(* ===== verification/LayoutProps.v ===== *)
(** * What the post-build layout pass guarantees

    The theorems about [reorder_graph_after_build] and the id translation that
    a client of the index relies on: the pass renumbers graph and storage by
    one permutation, can be applied once, fails on an unknown method without a
    partial update, and the recorded permutation translates every result id
    back to the id the vector was inserted under. *)

From S2P Require Import Prelude HnswGraph LayoutBfs LayoutRcm Float LayoutRabbit LayoutGorder GorderPerm LayoutIndex.

(** ** Method names *)

(** Two names that equal the same name are the same name to [method_equals]. *)
Lemma method_dispatch method m k : method_equals method (Some m) = true ->
  method_equals method (Some k) = method_equals (Some m) (Some k).
Proof.
  destruct method as [s|]; [|done]. simpl. rewrite string_equals_lower. intros Hsm.
  apply eq_bool_prop_intro. rewrite !Is_true_true, !string_equals_lower. by rewrite Hsm.
Qed.

(** ** The pass *)

(** [ix'] is [ix] laid out in the order [p]. *)
Definition laid_out (p : list nat) (ix ix' : IndexHNSW) (f f' : FlatCodes) : Prop :=
  is_perm (ntotal ix) p /\ reorder_perm ix' = p /\ ntotal ix' = ntotal ix /\ wf_index ix' f' /\
  HNSW.renamed p (hnsw ix) (hnsw ix') /\ storage_moved (ntotal ix) p f f'.

Lemma layout_with ix f gen : wf_index ix f -> wp gen (is_perm (ntotal ix)) ->
  wp (let* perm := gen in apply_layout ix perm) (fun ix' => exists p f', laid_out p ix ix' f f').
Proof.
  intros Hwf Hgen. apply wp_bind. eapply wp_mono; [exact Hgen|]. intros p Hp. simpl in Hp.
  eapply wp_mono; [by apply apply_layout_spec|]. intros ix' (f' & ? & ? & ? & ? & ?).
  exists p, f'. by split_and!.
Qed.

Lemma pass_guard ix : reorder_perm ix = [] -> 0 < ntotal ix ->
  (0 <= HNSW.entry_point (hnsw ix))%Z ->
  match reorder_perm ix with [] => true | _ => false end = true /\
  (ntotal ix =? 0) || (HNSW.entry_point (hnsw ix) =? -1)%Z = false.
Proof.
  intros -> Hn He. split; [done|]. apply orb_false_iff.
  rewrite Nat.eqb_neq, Z.eqb_neq. lia.
Qed.

(** A four-node index with one upper-level node, for the witnesses. *)
Definition ex_hnsw : HNSW.t :=
  HNSW.mk [0; 3; 5] [1; 2; 1; 1] [0; 3; 8; 11; 14]
    [1; 3; -1;   2; 0; -1; -1; -1;   3; 1; 0;   0; -1; -1]%Z 1 1.

Definition ex_flat : FlatCodes :=
  mkFlat 2 [10; 11; 20; 21; 30; 31; 40; 41]%Z [] None.

Definition ex_index : IndexHNSW := mkIndex ex_hnsw 4 (StFlat ex_flat) [].

Lemma ex_wf : wf_index ex_index ex_flat.
Proof. split; [by apply HNSW.wfb_wf | done | done]. Qed.

(** What GOrder asks of the index: level-0 lists without repetitions, and few
    enough nodes for the marks on placed vertices. *)
Definition gorder_ready (ix : IndexHNSW) : Prop :=
  simple_level0 (hnsw ix) (ntotal ix) /\ (Z.of_nat (ntotal ix) <= gorder_capacity)%Z.

Lemma ex_ready : gorder_ready ex_index.
Proof.
  split; [|unfold gorder_capacity; simpl; lia].
  intros [|[|[|[|i]]]] Hi; simpl in Hi; try lia; vm_compute; repeat constructor; set_solver.
Qed.

(** C1: on a well-formed non-empty index, the pass with any of the methods
    gorder, rcm, rabbitorder and bfs (in any letter case) returns: the order it
    computes is a permutation of the nodes, the new link table is well formed
    and is the old graph with node [p[i]] renamed [i] on every level, entry
    point included, and every code and stored norm moved with its node.  For
    gorder the level-0 lists must have no repetitions and the nodes must number
    at most 214748362. *)
Theorem layout_pass_renumbers `{SS : !StdSort} ix f method m :
  wf_index ix f -> reorder_perm ix = [] -> 0 < ntotal ix ->
  (0 <= HNSW.entry_point (hnsw ix))%Z ->
  m ∈ ["gorder"; "rcm"; "rabbitorder"; "bfs"]%string -> method_equals method (Some m) = true ->
  (m = "gorder"%string -> gorder_ready ix) ->
  exists ix' p f', reorder_graph_after_build ix 0 method = Ret ix' /\ laid_out p ix ix' f f'.
Proof.
  intros Hwf Hr Hn He Hm Hmm Hgo. destruct (pass_guard ix Hr Hn He) as [Hg1 Hg2].
  assert (wp (reorder_graph_after_build ix 0 method) (fun ix' => exists p f', laid_out p ix ix' f f')) as H.
  { unfold reorder_graph_after_build. rewrite Hg1, Hg2. cbn [require bind Z.eqb].
    rewrite !(method_dispatch method m) by done.
    rewrite !elem_of_cons, elem_of_nil in Hm. destruct Hm as [->|[->|[->|[->|[]]]]]; vm_compute (method_equals _ _).
    - destruct (Hgo eq_refl) as [Hsl Hcap]. apply layout_with; [done|]. by apply gorder_perm_spec; [apply (wi_graph _ _ Hwf)|..].
    - apply layout_with; [done|]. by apply rcm_perm_spec, (wi_graph _ _ Hwf).
    - apply layout_with; [done|]. by apply rabbit_perm_spec, (wi_graph _ _ Hwf).
    - apply layout_with; [done|]. by apply bfs_perm_spec; [apply (wi_graph _ _ Hwf)|]. }
  apply wp_elim in H as (ix' & ? & p & f' & ?). by exists ix', p, f'.
Qed.

Lemma layout_pass_renumbers_witness :
  (exists ix' p f', reorder_graph_after_build ex_index 0 (Some "RCM"%string) = Ret ix' /\
    laid_out p ex_index ix' ex_flat f') /\
  (exists ix' p f', reorder_graph_after_build ex_index 0 (Some "GOrder"%string) = Ret ix' /\
    laid_out p ex_index ix' ex_flat f').
Proof.
  split.
  - apply (layout_pass_renumbers ex_index ex_flat (Some "RCM"%string) "rcm");
      [apply ex_wf | reflexivity | simpl; lia | simpl; lia | right; left | reflexivity | discriminate].
  - apply (layout_pass_renumbers ex_index ex_flat (Some "GOrder"%string) "gorder");
      [apply ex_wf | reflexivity | simpl; lia | simpl; lia | left | reflexivity | intros _; apply ex_ready].
Defined.

(** C5: the guards of the layout pass.  It is one-shot: once an order is recorded
    every further call throws, whatever the method and level, and after [reset],
    which forgets the order, the pass is a no-op on the emptied index.  On a
    non-empty index whose layout was not yet changed, a level other than 0
    throws, and so does a method (or null pointer) that is none of the five
    names; all of them before the index is touched. *)
Theorem layout_pass_guards `{SS : !StdSort} ix method level :
  (reorder_perm ix <> [] ->
   reorder_graph_after_build ix level method =
     Throw "The post-build HNSW layout pass may be applied only once; reset or rebuild the index first" /\
   reorder_graph_after_build (reset ix) level method = Ret (reset ix)) /\
  (reorder_perm ix = [] -> 0 < ntotal ix -> HNSW.entry_point (hnsw ix) <> (-1)%Z ->
   (level <> 0%Z -> reorder_graph_after_build ix level method = Throw "Only level-0 reordering is supported") /\
   (level = 0%Z -> Forall (fun m => method_equals method (Some m) = false)
                     ["rorder"; "gorder"; "rcm"; "rabbitorder"; "bfs"]%string ->
    reorder_graph_after_build ix level method = Throw "Unknown HNSW layout method")).
Proof.
  split.
  - intros H. split; [|done]. unfold reorder_graph_after_build. by destruct (reorder_perm ix).
  - intros Hr Hn He. unfold reorder_graph_after_build. rewrite Hr.
    rewrite (proj2 (Nat.eqb_neq _ _)), (proj2 (Z.eqb_neq (HNSW.entry_point _) _)) by lia. cbn [require bind orb]. split.
    + intros Hl. by rewrite (proj2 (Z.eqb_neq level 0)).
    + intros -> Hbad. rewrite !Forall_cons in Hbad. by destruct Hbad as (-> & -> & -> & -> & -> & _).
Qed.

Lemma layout_pass_guards_witness :
  reorder_graph_after_build (with_perm ex_index [3; 2; 1; 0]) 0 (Some "bfs"%string) =
    Throw "The post-build HNSW layout pass may be applied only once; reset or rebuild the index first" /\
  reorder_graph_after_build ex_index 0 (Some "hilbert"%string) = Throw "Unknown HNSW layout method".
Proof.
  split.
  - apply (proj1 (layout_pass_guards (with_perm ex_index [3; 2; 1; 0]) (Some "bfs"%string) 0)). done.
  - apply (proj2 (layout_pass_guards ex_index (Some "hilbert"%string) 0)); [reflexivity | simpl; lia | simpl; lia | reflexivity |].
    repeat constructor.
Defined.

(** the recorded order translates ids: after a layout pass, translating new
    ids is a bijection from [0 .. ntotal-1] onto itself (every original id is
    hit by exactly one new id) and any other id (the [-1] of missing results
    included) is returned as it is. *)
Theorem convert_to_original_id_bijective ix p : is_perm (ntotal ix) p -> reorder_perm ix = p ->
  (forall new_id, new_id < ntotal ix -> exists o, convert_to_original_id ix (Z.of_nat new_id) = Ret (Z.of_nat o)
      /\ o < ntotal ix /\ p !! new_id = Some o) /\
  (forall o, o < ntotal ix -> exists new_id, new_id < ntotal ix /\
      convert_to_original_id ix (Z.of_nat new_id) = Ret (Z.of_nat o) /\
      forall other, other < ntotal ix ->
        convert_to_original_id ix (Z.of_nat other) = Ret (Z.of_nat o) -> other = new_id) /\
  (forall id, (id < 0 \/ Z.of_nat (ntotal ix) <= id)%Z -> convert_to_original_id ix id = Ret id).
Proof.
  intros Hp Hr. pose proof (is_perm_length _ _ Hp) as Hl.
  assert (forall i o, p !! i = Some o -> convert_to_original_id ix (Z.of_nat i) = Ret (Z.of_nat o)) as Hconv.
  { intros i o Ho. unfold convert_to_original_id. rewrite Hr. apply lookup_lt_Some in Ho as Hi.
    rewrite (proj2 (Z.ltb_ge _ _)), (proj2 (Z.leb_gt _ _)) by lia. destruct p; [simpl in Hi; lia|].
    simpl orb. cbv iota. rewrite vgetz_of_nat. by rewrite (proj2 (vget_Ret _ _ _) Ho). }
  split_and!.
  - intros i Hi. destruct (is_perm_lookup _ _ i Hp Hi) as (o & Ho & Hon). exists o. auto.
  - intros o Ho. apply (is_perm_elem _ _ o Hp), list_elem_of_lookup in Ho as [i Hi].
    exists i. apply lookup_lt_Some in Hi as Hil. split_and!; [lia|auto|].
    intros j Hj Hcj. destruct (is_perm_lookup _ _ j Hp Hj) as (o' & Ho' & _).
    rewrite (Hconv j o' Ho') in Hcj. injection Hcj as Heq%Nat2Z.inj. subst o'.
    by eapply NoDup_lookup; [apply (is_perm_NoDup _ _ Hp)| |].
  - intros id Hid. unfold convert_to_original_id. rewrite Hr.
    destruct (Z.ltb_spec id 0); [by rewrite orb_true_r|].
    rewrite (proj2 (Z.leb_le _ _)) by lia. by rewrite !orb_true_r.
Qed.

Lemma convert_to_original_id_bijective_witness :
  exists o, convert_to_original_id (with_perm ex_index [2; 0; 3; 1]) 2 = Ret (Z.of_nat o) /\ o < 4
      /\ [2; 0; 3; 1] !! 2 = Some o.
Proof.
  apply (proj1 (convert_to_original_id_bijective (with_perm ex_index [2; 0; 3; 1]) [2; 0; 3; 1]
    (@bool_decide_unpack (is_perm 4 [2; 0; 3; 1]) (is_perm_dec _ _) I)
    ltac:(reflexivity)) 2). simpl. lia.
Defined.

(** [h'] is [h] with its level-0 lists sorted and nothing else changed. *)
Definition level0_sorted (n : nat) (h h' : HNSW.t) : Prop :=
  HNSW.wf h' n /\ HNSW.offsets h' = HNSW.offsets h /\ HNSW.entry_point h' = HNSW.entry_point h /\
  (forall i, i < n -> HNSW.links h' i 0 ≡ₚ HNSW.links h i 0 /\ StronglySorted (≤) (HNSW.links h' i 0)) /\
  (forall i l layer_no, HNSW.levels h !! i = Some l -> 1 <= layer_no < l ->
     HNSW.slots h' i layer_no = HNSW.slots h i layer_no).

Lemma optimize_sorts h n : HNSW.wf h n -> wp (optimize_neighbors_by_id h n) (level0_sorted n h).
Proof.
  intros Hwf. eapply wp_mono; [apply (optimize_spec Hwf)|].
  intros h' (Hwf' & (_ & _ & Ho & He & _ & Hl0 & Hup)). split_and!; [done..| |done]. intros i Hi. rewrite (Hl0 i Hi). split.
  - apply merge_sort_Permutation.
  - apply (StronglySorted_merge_sort (≤)).
Qed.

(** C6: the rorder method lays the index out in the GOrder permutation (the
    graph renamed, codes and norms moved) and then sorts every level-0 list in
    ascending order of ids, leaving offsets, entry point, upper levels, storage
    and the recorded order as the layout left them. *)
Theorem rorder_layout `{SS : !StdSort} ix f method :
  wf_index ix f -> reorder_perm ix = [] -> 0 < ntotal ix ->
  (0 <= HNSW.entry_point (hnsw ix))%Z -> gorder_ready ix -> method_equals method (Some "rorder"%string) = true ->
  exists p ix1 f' ix', generateGorderPermutation (hnsw ix) (ntotal ix) = Ret p /\ laid_out p ix ix1 f f' /\
    reorder_graph_after_build ix 0 method = Ret ix' /\
    level0_sorted (ntotal ix) (hnsw ix1) (hnsw ix') /\ ntotal ix' = ntotal ix /\
    storage ix' = storage ix1 /\ reorder_perm ix' = p.
Proof.
  intros Hwf Hr Hn He [Hsl Hcap] Hmm. destruct (pass_guard ix Hr Hn He) as [Hg1 Hg2].
  destruct (wp_elim _ _ (gorder_perm_spec (hnsw ix) (ntotal ix) (wi_graph _ _ Hwf) Hsl Hcap)) as (p & Hgen & Hp).
  destruct (wp_elim _ _ (apply_layout_spec ix f p Hwf Hp)) as (ix1 & Happ & f' & Hwf1 & Hnt & Hperm & Hren & Hst).
  destruct (wp_elim _ _ (optimize_sorts (hnsw ix1) (ntotal ix1) (wi_graph _ _ Hwf1))) as (h' & Hopt & Hsorted).
  exists p, ix1, f', (mkIndex h' (ntotal ix1) (storage ix1) (reorder_perm ix1)).
  rewrite Hnt in Hsorted. split; [done|]. split; [done|]. split; [|done].
  unfold reorder_graph_after_build. rewrite Hg1, Hg2. cbn [require bind Z.eqb].
  rewrite Hmm, Hgen. cbn [bind]. rewrite Happ. cbn [bind]. rewrite Hopt. done.
Qed.

Lemma rorder_layout_witness :
  exists p ix1 f' ix', generateGorderPermutation (hnsw ex_index) 4 = Ret p /\ laid_out p ex_index ix1 ex_flat f' /\
    reorder_graph_after_build ex_index 0 (Some "ROrder"%string) = Ret ix' /\
    level0_sorted 4 (hnsw ix1) (hnsw ix') /\ ntotal ix' = 4 /\ storage ix' = storage ix1 /\ reorder_perm ix' = p.
Proof.
  apply (rorder_layout ex_index ex_flat (Some "ROrder"%string));
    [apply ex_wf | reflexivity | simpl; lia | simpl; lia | apply ex_ready | reflexivity].
Defined.

(** the adjacency structure that the RCM and Rabbit orders work on is the
    symmetric closure of the level-0 links, with strictly increasing (so
    duplicate-free) lists. *)
Theorem undirected_graph_is_symmetric_closure h n : HNSW.wf h n ->
  exists g, build_undirected_level0_graph h n = Ret g /\ length g = n /\
    (forall i j, j ∈ g !!! i <->
       (i < n /\ j ∈ HNSW.links h i 0) \/ (j < n /\ i ∈ HNSW.links h j 0)) /\
    (forall i, StronglySorted (<) (g !!! i)).
Proof.
  intros Hwf. destruct (wp_elim _ _ (build_undirected_spec h n Hwf)) as (g & Hg & [Hl He] & Hs).
  by exists g.
Qed.

Lemma undirected_graph_is_symmetric_closure_witness :
  exists g, build_undirected_level0_graph ex_hnsw 4 = Ret g /\ length g = 4 /\
    (forall i j, j ∈ g !!! i <->
       (i < 4 /\ j ∈ HNSW.links ex_hnsw i 0) \/ (j < 4 /\ i ∈ HNSW.links ex_hnsw j 0)) /\
    (forall i, StronglySorted (<) (g !!! i)).
Proof. apply (undirected_graph_is_symmetric_closure ex_hnsw 4). apply (wi_graph _ _ ex_wf). Defined.

(** [prepare_level_tab] grows a well-formed table: for any drawn levels that
    the per-level table covers it returns a well-formed table of [n0 + n]
    nodes, the slots of the old nodes as they were, the new nodes without
    links, and a maximal level no drawn level exceeds. *)
Theorem prepare_level_tab_grows h n0 n drawn : HNSW.wf h n0 -> n <= length drawn ->
  Forall (fun l => l + 1 < length (HNSW.cum_nneighbor_per_level h)) drawn ->
  exists h' ml, HNSW.prepare_level_tab h n false drawn = Ret (h', ml) /\
    HNSW.wf h' (n0 + n) /\ HNSW.extended h (S <$> take n drawn) h' /\
    Forall (fun l => l <= ml) (take n drawn).
Proof.
  intros Hwf Hn Hd.
  destruct (wp_elim _ _ (HNSW.prepare_level_tab_spec h n0 n drawn Hwf Hn Hd)) as ([h' ml] & ? & ? & ? & ?).
  by exists h', ml.
Qed.

Lemma prepare_level_tab_grows_witness :
  exists h' ml, HNSW.prepare_level_tab ex_hnsw 2 false [0; 0] = Ret (h', ml) /\
    HNSW.wf h' (4 + 2) /\ HNSW.extended ex_hnsw (S <$> take 2 [0; 0]) h' /\
    Forall (fun l => l <= ml) (take 2 [0; 0]).
Proof.
  apply (prepare_level_tab_grows ex_hnsw 4 2 [0; 0]);
    [apply (wi_graph _ _ ex_wf) | simpl; lia | repeat constructor; simpl; lia].
Defined.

**Your assignment**
Whenever the string "slots" shows up in a line above, copy that line.

**Exercise response**
     HNSW.slots h' i layer_no = HNSW.slots h i layer_no).
    nodes, the slots of the old nodes as they were, the new nodes without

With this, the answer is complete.